The patient explained to the room how he was given hope by the idea that diet could help him fight the disease.
“When a patient comes to see to see a doctor they put their trust in the doctor straight away. When the doctor says to the patient ‘this is something you will have for the rest of your life’, that’s what you accept. But if the doctor says ‘try this diet and see how that affects your body’ that will give them hope and a driver to try to get rid of it’.”
Prof Thompson says he doesn’t like to use the word ‘lifestyle’ as this sounds like a choice when he knows many people are the victims of the food industry and the beliefs they’ve developed through their life.
The 'lifestyle' discussion
He explains that he likes to inform the patient what the ordinary path would be – to prescribe insulin - but asks if they’d like to discuss how they can try and avoid this.
His lifestyle discussion will then follow a structure: Opening, scanning, focusing, motivating, planning, closing.
Opening: Start the discussion with a very open question such as ‘Tell me how you look after your health’. This allows the patient to discuss anything, from diet, to exercise, to meditation.
Scanning: Encourage them to discuss other aspects they haven’t touch upon, whether that be their alcohol consumption of otherwise.
Focusing: Ask the patient if there’s one area they think they would like to focus on improving.
Motivating: Ask why this is particularly important to them. This might lead them to mention something such as being able to play football with their grandchild or feeling confident in the dress they plan to wear to a wedding.

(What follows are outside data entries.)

(* ===== verification/Kheap.v ===== *)
(** The kernel heap (kernel/mem/kheap.c, kernel/include/mem/kheap.h).

    The heap is a range of virtual memory tiled by segments, each a 32-byte header
    ([sizeof(heap_segment_t)]) and a body.  The doubly linked list of headers is a
    sequence here; a pointer to a header in the list is the segment between the
    ones before it, in reverse, and the ones after it.  The magic number of a header
    is the boolean [is_free].  [mmu_maps] says whether [mmu_allocate_and_map_pages] can map
    memory at an address; the code ignores its result, and the part of the heap that it
    could not map is a hole.  [None] stands for a header that is not one of the heap
    (where [kfree] panics or reads wild memory) and for the write of a header into a hole.
    The lock is held by each operation.  The abstract view of the heap is the
    multiset of its allocated blocks. *)

From S2P Require Import Prelude.

Module Kheap.

Record heap_segment := mk_seg { seg_addr : Z; is_free : bool; length_ : Z }.

#[global] Instance heap_segment_eq_dec : EqDecision heap_segment.
Proof. solve_decision. Defined.

(** [holes] are the parts of the heap that are not mapped: where they start and how long
    they are. *)
Record kheap := mk_heap {
  kheap_start : Z;
  kheap_length : Z;
  segs : list heap_segment;
  holes : list (Z * Z);
}.

Definition SIZEOF_SEG : Z := 32.

(** Whether a header at an address is in mapped memory. *)
Definition header_mapped (hs : list (Z * Z)) (a : Z) : bool :=
  forallb (fun hole => (a + SIZEOF_SEG <=? hole.1) || (hole.1 + hole.2 <=? a)) hs.

Section kheap.
Context (mmu_maps : Z -> Z -> bool).

Definition init_kheap (mem_kheap_start : Z) : option kheap :=
  let start := PAGE_ALIGN_DOWN mem_kheap_start in
  if negb (mmu_maps start PAGE_SIZE) then None
  else Some (mk_heap start PAGE_SIZE [mk_seg start true (PAGE_SIZE - SIZEOF_SEG)] []).

(** [change_kheap_size]: the new length and the holes. *)
Definition change_kheap_size (start len : Z) (hs : list (Z * Z)) (offset : Z) : Z * list (Z * Z) :=
  if offset =? 0 then (len, hs)
  else
    let size := offset / PAGE_SIZE *! PAGE_SIZE in
    let virt_page := start +! len in
    (len +! size, if mmu_maps virt_page size then hs else (virt_page, size) :: hs).

Definition align16 (amount : Z) : Z :=
  if negb (Z.land amount 15 =? 0) then amount +! (16 - amount mod 16) else amount.

(** The search: the segment found among its neighbours, the length of the heap and its
    holes. *)
Fixpoint find_seg (start len : Z) (hs : list (Z * Z)) (prev : list heap_segment)
    (current_seg : heap_segment) (next : list heap_segment) (amount : Z)
    : option (list heap_segment * heap_segment * list heap_segment * (Z * list (Z * Z))) :=
  if (length_ current_seg <? amount) || negb (is_free current_seg) then
    match next with
    | [] =>
        if is_free current_seg then
          let delta := PAGE_ALIGN_UP (((amount -! length_ current_seg) +! SIZEOF_SEG) +! 16) in
          Some (prev, mk_seg (seg_addr current_seg) true (length_ current_seg +! delta), [],
                change_kheap_size start len hs delta)
        else
          let delta := PAGE_ALIGN_UP ((amount +! (SIZEOF_SEG * 2)) +! 16) in
          let '(len, hs) := change_kheap_size start len hs delta in
          let new_seg := (seg_addr current_seg +! length_ current_seg) +! SIZEOF_SEG in
          if negb (header_mapped hs new_seg) then None
          else Some (current_seg :: prev, mk_seg new_seg true (delta -! SIZEOF_SEG), [], (len, hs))
    | n :: next => find_seg start len hs (current_seg :: prev) n next amount
    end
  else Some (prev, current_seg, next, (len, hs)).

(** Cutting the segment that was found. *)
Definition cut (hs : list (Z * Z)) (amount : Z) (current_seg : heap_segment) (next : list heap_segment)
    : option (heap_segment * list heap_segment) :=
  if length_ current_seg >=? (amount +! SIZEOF_SEG) +! 16 then
    let new_seg := (seg_addr current_seg +! amount) +! SIZEOF_SEG in
    if negb (header_mapped hs new_seg) then None
    else Some (mk_seg (seg_addr current_seg) (is_free current_seg) amount,
               mk_seg new_seg true (length_ current_seg -! (SIZEOF_SEG +! amount)) :: next)
  else Some (current_seg, next).

Definition kmalloc_flags (h : kheap) (amount : Z) : option (kheap * Z) :=
  let amount := align16 amount in
  match segs h with
  | [] => None
  | first_seg :: rest =>
      '(prev, current_seg, next, (len, hs)) ←
        find_seg (kheap_start h) (kheap_length h) (holes h) [] first_seg rest amount;
      '(current_seg, next) ← cut hs amount current_seg next;
      let current_seg := mk_seg (seg_addr current_seg) false (length_ current_seg) in
      Some (mk_heap (kheap_start h) len (rev prev ++ current_seg :: next) hs,
            seg_addr current_seg +! SIZEOF_SEG)
  end.

Definition kmalloc (h : kheap) (amount : Z) : option (kheap * Z) := kmalloc_flags h amount.

(** The segment with its header at an address. *)
Fixpoint seg_at (prev l : list heap_segment) (a : Z)
    : option (list heap_segment * heap_segment * list heap_segment) :=
  match l with
  | [] => None
  | s :: rest => if seg_addr s =? a then Some (prev, s, rest) else seg_at (s :: prev) rest a
  end.

(** The two merges of [kfree]. *)
Definition merge_next (s : heap_segment) (next : list heap_segment)
    : heap_segment * list heap_segment :=
  match next with
  | n :: next' =>
      if is_free n
      then (mk_seg (seg_addr s) true (length_ s +! (length_ n +! SIZEOF_SEG)), next')
      else (s, next)
  | [] => (s, next)
  end.

Definition merge_prev (prev : list heap_segment) (s : heap_segment) (next : list heap_segment)
    : list heap_segment :=
  match prev with
  | p :: prev' =>
      if is_free p
      then rev prev' ++ mk_seg (seg_addr p) true (length_ p +! (length_ s +! SIZEOF_SEG)) :: next
      else rev prev ++ s :: next
  | [] => rev prev ++ s :: next
  end.

Definition kfree (h : kheap) (ptr : Z) : option kheap :=
  if ptr =? 0 then Some h
  else
    '(prev, current_seg, next) ← seg_at [] (segs h) (ptr -! SIZEOF_SEG);
    if is_free current_seg then Some h
    else
      let '(s, next) := merge_next (mk_seg (seg_addr current_seg) true (length_ current_seg)) next in
      Some (mk_heap (kheap_start h) (kheap_length h) (merge_prev prev s next) (holes h)).

(** The heap, the pointer returned (0 for null) and how many bytes were copied to it. *)
Definition krealloc_flags (h : kheap) (ptr new_size : Z) : option (kheap * Z * Z) :=
  if ptr =? 0 then
    '(h, p) ← kmalloc h new_size; Some (h, p, 0)
  else if new_size =? 0 then h ← kfree h ptr; Some (h, 0, 0)
  else
    '(_, seg, _) ← seg_at [] (segs h) (ptr -! SIZEOF_SEG);
    '(h, new_buf) ← kmalloc h new_size;
    let copied := if new_size >? length_ seg then length_ seg else new_size in
    h ← kfree h ptr;
    Some (h, new_buf, copied).

End kheap.

(** ** Well-formed heaps *)

Definition seg_end (s : heap_segment) : Z := seg_addr s + SIZEOF_SEG + length_ s.

(** The segments tile the range from [a] to [e]. *)
Fixpoint tiles (a : Z) (l : list heap_segment) (e : Z) : Prop :=
  match l with
  | [] => a = e
  | s :: l => seg_addr s = a /\ 0 <= length_ s /\ length_ s mod 16 = 0 /\ tiles (seg_end s) l e
  end.

(** No two free segments are neighbours. *)
Fixpoint merged (l : list heap_segment) : Prop :=
  match l with
  | a :: (b :: _) as r => (is_free a && is_free b = false) /\ merged r
  | _ => True
  end.

Definition heap_end (h : kheap) : Z := kheap_start h + kheap_length h.

Definition heap_ok (h : kheap) : Prop :=
  0 < kheap_start h /\ kheap_start h mod 16 = 0 /\ heap_end h < 2 ^ 64 /\
  kheap_length h mod PAGE_SIZE = 0 /\
  segs h <> [] /\ tiles (kheap_start h) (segs h) (heap_end h) /\ merged (segs h) /\ holes h = [].

(** The allocated blocks: where they start and how long they are. *)
Definition block_of (s : heap_segment) : Z * Z := (seg_addr s + SIZEOF_SEG, length_ s).
Definition blocks_of (l : list heap_segment) : list (Z * Z) :=
  block_of <$> filter (fun s => is_free s = false) l.
Definition blocks (h : kheap) : list (Z * Z) := blocks_of (segs h).

Lemma tiles_app a l1 l2 e : tiles a (l1 ++ l2) e <-> exists m, tiles a l1 m /\ tiles m l2 e.
Proof.
  revert a. induction l1 as [|s l1 IH]; intros a; simpl.
  - split; [intros H; exists a; done|intros (m & -> & H); done].
  - rewrite IH. split.
    + intros (H1 & H2 & H3 & m & H4 & H5). exists m. done.
    + intros (m & (H1 & H2 & H3 & H4) & H5). split_and!; try done. by exists m.
Qed.

Lemma tiles_le a l e : tiles a l e -> a <= e.
Proof.
  revert a. induction l as [|s l IH]; intros a; simpl; [lia|].
  intros (? & ? & _ & H%IH). unfold seg_end, SIZEOF_SEG in *. lia.
Qed.

(** A segment between its neighbours. *)
Lemma tiles_zip a prev s next e :
  tiles a (rev prev ++ s :: next) e ->
  tiles a (rev prev) (seg_addr s) /\ tiles (seg_end s) next e /\
  a <= seg_addr s /\ 0 <= length_ s /\ length_ s mod 16 = 0 /\ seg_end s <= e.
Proof.
  intros H. apply tiles_app in H as (m & H1 & H2 & H3 & H4 & H5). subst m.
  pose proof (tiles_le _ _ _ H1). pose proof (tiles_le _ _ _ H5). done.
Qed.

Lemma tiles_zip_intro a prev s next e :
  tiles a (rev prev) (seg_addr s) -> tiles (seg_end s) next e ->
  0 <= length_ s -> length_ s mod 16 = 0 -> tiles a (rev prev ++ s :: next) e.
Proof. intros. apply tiles_app. exists (seg_addr s). done. Qed.

Lemma mod16_page d : d mod PAGE_SIZE = 0 -> d mod 16 = 0.
Proof. unfold PAGE_SIZE. Z.div_mod_to_equations. lia. Qed.

Lemma tiles_mod a l e : a mod 16 = 0 -> tiles a l e -> e mod 16 = 0.
Proof.
  revert a. induction l as [|s l IH]; intros a Ha; simpl; [by intros <-|].
  intros (<- & _ & Hl & H). eapply IH; [|exact H]. unfold seg_end, SIZEOF_SEG.
  Z.div_mod_to_equations. lia.
Qed.

Lemma blocks_of_app l1 l2 : blocks_of (l1 ++ l2) = blocks_of l1 ++ blocks_of l2.
Proof. unfold blocks_of. by rewrite filter_app, fmap_app. Qed.

Lemma blocks_of_free s l : is_free s = true -> blocks_of (s :: l) = blocks_of l.
Proof. intros H. unfold blocks_of. rewrite filter_cons_False; [done|]. by rewrite H. Qed.

Lemma blocks_of_used s l : is_free s = false -> blocks_of (s :: l) = block_of s :: blocks_of l.
Proof. intros H. unfold blocks_of. by rewrite filter_cons_True. Qed.

Definition not_both (a b : heap_segment) : Prop := is_free a && is_free b = false.
Definition before_ok (prev : list heap_segment) (s : heap_segment) : Prop :=
  match prev with p :: _ => not_both p s | [] => True end.
Definition after_ok (s : heap_segment) (next : list heap_segment) : Prop :=
  match next with n :: _ => not_both s n | [] => True end.

Lemma merged_app l1 a l2 : merged (l1 ++ a :: l2) <-> merged (l1 ++ [a]) /\ merged (a :: l2).
Proof.
  induction l1 as [|b l1 IH]; [simpl; destruct l2; tauto|].
  destruct l1 as [|c l1]; [simpl; destruct l2; tauto|].
  change (merged ((b :: c :: l1) ++ a :: l2)) with (not_both b c /\ merged ((c :: l1) ++ a :: l2)).
  change (merged ((b :: c :: l1) ++ [a])) with (not_both b c /\ merged ((c :: l1) ++ [a])).
  rewrite IH. tauto.
Qed.

Lemma merged_zip prev s next :
  merged (rev prev ++ s :: next) <->
  merged (rev prev) /\ before_ok prev s /\ after_ok s next /\ merged next.
Proof.
  rewrite merged_app.
  assert (merged (s :: next) <-> after_ok s next /\ merged next) as ->.
  { destruct next; simpl; unfold not_both; tauto. }
  assert (merged (rev prev ++ [s]) <-> merged (rev prev) /\ before_ok prev s) as ->.
  { destruct prev as [|p prev]; simpl; [tauto|]. rewrite <- app_assoc. simpl.
    rewrite merged_app. simpl. unfold not_both. tauto. }
  tauto.
Qed.

(** ** Allocation *)

Lemma align16_spec amount :
  0 <= amount < 2 ^ 62 ->
  amount <= align16 amount < amount + 16 /\ align16 amount mod 16 = 0.
Proof.
  intros H. unfold align16. rewrite (land_ones_mod amount 15 4) by lia. change (2 ^ 4) with 16.
  pose proof (Z.mod_pos_bound amount 16 ltac:(lia)).
  destruct (amount mod 16 =? 0) eqn:E; zbool; simpl; [lia|].
  rewrite u64_small by (unfold is_u64; lia). split; [lia|]. Z.div_mod_to_equations. lia.
Qed.

Section allocation.
Context (mmu_maps : Z -> Z -> bool).

Lemma change_kheap_size_spec start len d :
  0 < start -> 0 <= len -> 0 < d -> d mod PAGE_SIZE = 0 -> start + len + d < 2 ^ 64 ->
  mmu_maps (start + len) d = true -> change_kheap_size mmu_maps start len [] d = (len + d, []).
Proof.
  intros ? ? ? ? ? Hmap. unfold change_kheap_size. rewrite (proj2 (Z.eqb_neq _ _)) by lia.
  unfold PAGE_SIZE in *. assert (d / 4096 * 4096 = d) by (Z.div_mod_to_equations; lia).
  rewrite (u64_small (d / 4096 * 4096)) by (unfold is_u64; lia).
  rewrite !u64_small by (unfold is_u64; lia). replace (d / 4096 * 4096) with d by lia. by rewrite Hmap.
Qed.

(** What the search promises: a free segment that is large enough, in a heap with the
    same blocks. *)
Definition found (start len amount : Z) (l : list heap_segment) prev s next (len' : Z) : Prop :=
  is_free s = true /\ amount <= length_ s /\
  tiles start (rev prev ++ s :: next) (start + len') /\ merged (rev prev ++ s :: next) /\
  blocks_of (rev prev ++ s :: next) = blocks_of l /\
  len <= len' <= len + amount + 8192 /\ len' mod PAGE_SIZE = 0.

This is an important one to come back to, to point out that they might be able to achieve these goals if they make small changes.
Planning: Encourage the patient to pinpoint one thing they could do to achieve this goal.
Closing: A summary of the aims and the motivations and a rehearsal of how they’ll do this.
He adds that its important to remember the ‘OARS’ listening skills: open questions, affirmations, reflections and summary.
Affirmations are simple repetitions of what the patient has said and reflections are repetitions but with a change in wording.
Prof Thompson explains that the patient will use ‘change talk’ when they want to change this behaviour or ‘sustain talk’ when they do not want to change.
“It’s important to strongly affirm the ‘change talk’ and reflect back to them in a positive way.
“When they are in ‘sustained talk’ you can reflect back what they’ve said but suggest they might be interested in taking action.
“You might say ‘I hear that you’re saying this makes you happy but I sense that this is something you would like to be able to live without’.”
He said that the OARS technique is all about encouraging the patient to make realisations for themselves.
“Avoid the reflex reaction to tell them to stop doing something or to tell them that’s clearly the route of their problem. Use your OARS to reveal to them the route of the problem.”
When giving advice, Prof Thompson uses the ‘check, chunk, check’, method.
“Check, is it OK if I share some of my previously experience that might help you?’
“Chunk the information into small and appropriately sized bits of information and check they understand after each chunk of information.
“As a final check, rather than asking ‘do you understand’, ask them ‘how did I do at explaining that?’ This puts the emphasis on me as to whether I’ve done my job, rather than the emphasis on them needing to understand the information.”
Ultimately, Prof Thompson says it's all about guiding the patient to realise their motivations for themselves or any advice will fall on deaf ears.
“Often, as doctors, we can have a lifestyle conversation with a patient and not much happens. That’s OK. The important thing is to try.”